(** * PredictedProcess: a shallow embedding of src/src/PredictedProcess.ts

    The class wraps one shell command.  Its methods are asynchronous: they
    return promises, register listeners on the spawned child process and on
    an AbortSignal, and chain [then]/[catch]/[finally] reactions.  The
    embedding makes that explicit:

    - the object's fields are a record ([PredictedProcess]);
    - everything the closures of the class capture or touch outside the
      object (the aborted flag of every AbortSignal, the handles returned
      by [spawn], the promises returned by [run], the job queue of promise
      reactions) is the rest of the [World];
    - each method body and each callback is a function on worlds;
    - the environment (callers, the abort controllers, the child
      processes, the job loop) is a type of [Action]s, and [step] runs the
      code that one action triggers. *)

From Stdlib Require Import ZArith String.
From stdpp Require Import base option list gmap sorting.

Local Open Scope nat_scope.

(** ** Values *)

(** An [AbortSignal] is an object: it is known by its identity.  Its
    [aborted] flag lives in the world, so two signals in the same state
    are still two signals. *)
Abbreviation Signal := nat (only parsing).

(** A handle returned by [spawn]; the n-th call of [spawn] that returns
    has handle [n], so the number of handles is the number of children
    spawned.  A call of [spawn] that throws returns no handle. *)
Abbreviation Pid := nat (only parsing).

(** The promise returned by a call of [run].  [run] is an [async]
    function: the promise the caller gets adopts the state of the promise
    that the body returns (the rejected or resolved one of lines 41 and
    46, [result] of line 53, or the one of [exec]); the model identifies
    the two. *)
Abbreviation CallId := nat (only parsing).

(** The four [Error]s the class constructs, by message, and the
    [TypeError] that [spawn] throws when it refuses its arguments: thrown
    inside the executor of the promise of [exec] (line 107), it is the
    reason that promise is rejected with. *)
Inductive RunError : Type :=
| SignalAlreadyAborted                 (* 'Signal already aborted' *)
| ProcessAborted                       (* 'Process aborted by signal.' *)
| ProcessError                         (* 'Process exited with error' *)
| ProcessExitCode (code : option Z)    (* `Process exited with code ${code}` *)
| SpawnThrew.                          (* thrown by [spawn(this.command, [])] *)

(** A settled promise of type [Promise<void>]. *)
Inductive Settled : Type :=
| Resolved
| Rejected (e : RunError).

(** [type QueueItem = { resolve, reject, signal }].  [resolve] and [reject]
    are the two closures over the promise [result] that [run] created for
    the call (lines 51-56); the item carries that promise. *)
Record QueueItem : Type := mkItem {
  promise : CallId;
  signal : Signal
}.

(** What was done with the promise returned by [exec]: [run] returned it to
    its caller (line 64), or [runNext] chained its reactions on it for a
    queue item (lines 80-97). *)
Inductive Consumer : Type :=
| Direct (call : CallId)
| Drained (item : QueueItem).

(** The terminal event whose handler ran first on a child. *)
Inductive ExitEvent : Type :=
| EvAbort
| EvError
| EvClose (code : option Z).

(** One call of [exec] in which [spawn] returned: the handle together
    with what the closures of that call capture.  [c_cleanups], [c_kills], [c_settles] and
    [c_event] record history: how often [cleanup], [kill] and
    [resolve]/[reject] were called, and which handler ran first. *)
Record Child : Type := mkChild {
  c_signal : option Signal;
  c_consumer : Consumer;
  c_listening : bool;
  c_kills : nat;
  c_cleanups : nat;
  c_settles : nat;
  c_state : option Settled;
  c_event : option ExitEvent
}.

(** The reactions of the chain [.then(..).catch(..).finally(this.runNext)]
    of [runNext]; each runs as a job of its own. *)
Inductive Microtask : Type :=
| ThenJob (item : QueueItem) (r : Settled)
| CatchJob (item : QueueItem) (r : Settled)
| FinallyJob.

(** The fields of the class. *)
Record PredictedProcess : Type := mkProcess {
  id : nat;
  command : string;
  _childProcess : option Pid;
  _memoize : bool;
  queue : list QueueItem;
  successfulList : list Signal
}.

Record World : Type := mkWorld {
  this : PredictedProcess;
  aborted : gset Signal;
  children : list Child;
  promises : list (option Settled);
  microtasks : list Microtask
}.

#[global] Instance RunError_eq_dec : EqDecision RunError.
Proof. solve_decision. Defined.
#[global] Instance Settled_eq_dec : EqDecision Settled.
Proof. solve_decision. Defined.
#[global] Instance QueueItem_eq_dec : EqDecision QueueItem.
Proof. solve_decision. Defined.

(** ** Field updates *)

Definition set_childProcess (v : option Pid) (p : PredictedProcess) : PredictedProcess :=
  mkProcess (id p) (command p) v (_memoize p) (queue p) (successfulList p).

Definition set_memoize (v : bool) (p : PredictedProcess) : PredictedProcess :=
  mkProcess (id p) (command p) (_childProcess p) v (queue p) (successfulList p).

Definition set_queue (v : list QueueItem) (p : PredictedProcess) : PredictedProcess :=
  mkProcess (id p) (command p) (_childProcess p) (_memoize p) v (successfulList p).

Definition set_successfulList (v : list Signal) (p : PredictedProcess) : PredictedProcess :=
  mkProcess (id p) (command p) (_childProcess p) (_memoize p) (queue p) v.

Definition with_this (f : PredictedProcess -> PredictedProcess) (w : World) : World :=
  mkWorld (f (this w)) (aborted w) (children w) (promises w) (microtasks w).

Definition with_aborted (v : gset Signal) (w : World) : World :=
  mkWorld (this w) v (children w) (promises w) (microtasks w).

Definition with_children (v : list Child) (w : World) : World :=
  mkWorld (this w) (aborted w) v (promises w) (microtasks w).

Definition with_promises (v : list (option Settled)) (w : World) : World :=
  mkWorld (this w) (aborted w) (children w) v (microtasks w).

Definition with_microtasks (v : list Microtask) (w : World) : World :=
  mkWorld (this w) (aborted w) (children w) (promises w) v.

(** ** Promises *)

(** Settle the promise of a call.  A promise that is already settled
    ignores every later [resolve] and [reject]. *)
Definition settle (k : CallId) (r : Settled) (w : World) : World :=
  match promises w !! k with
  | Some None => with_promises (<[k := Some r]> (promises w)) w
  | _ => w
  end.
******************************
# [TASK GOAL]
Return, exactly as they stand, the lines from the start of the records above through the line with "(** ** Values *)", both ends included, and no other lines.

# [SOLUTION]
(** * PredictedProcess: a shallow embedding of src/src/PredictedProcess.ts

    The class wraps one shell command.  Its methods are asynchronous: they
    return promises, register listeners on the spawned child process and on
    an AbortSignal, and chain [then]/[catch]/[finally] reactions.  The
    embedding makes that explicit:

    - the object's fields are a record ([PredictedProcess]);
    - everything the closures of the class capture or touch outside the
      object (the aborted flag of every AbortSignal, the handles returned
      by [spawn], the promises returned by [run], the job queue of promise
      reactions) is the rest of the [World];
    - each method body and each callback is a function on worlds;
    - the environment (callers, the abort controllers, the child
      processes, the job loop) is a type of [Action]s, and [step] runs the
      code that one action triggers. *)

From Stdlib Require Import ZArith String.
From stdpp Require Import base option list gmap sorting.

Local Open Scope nat_scope.

(** ** Values *)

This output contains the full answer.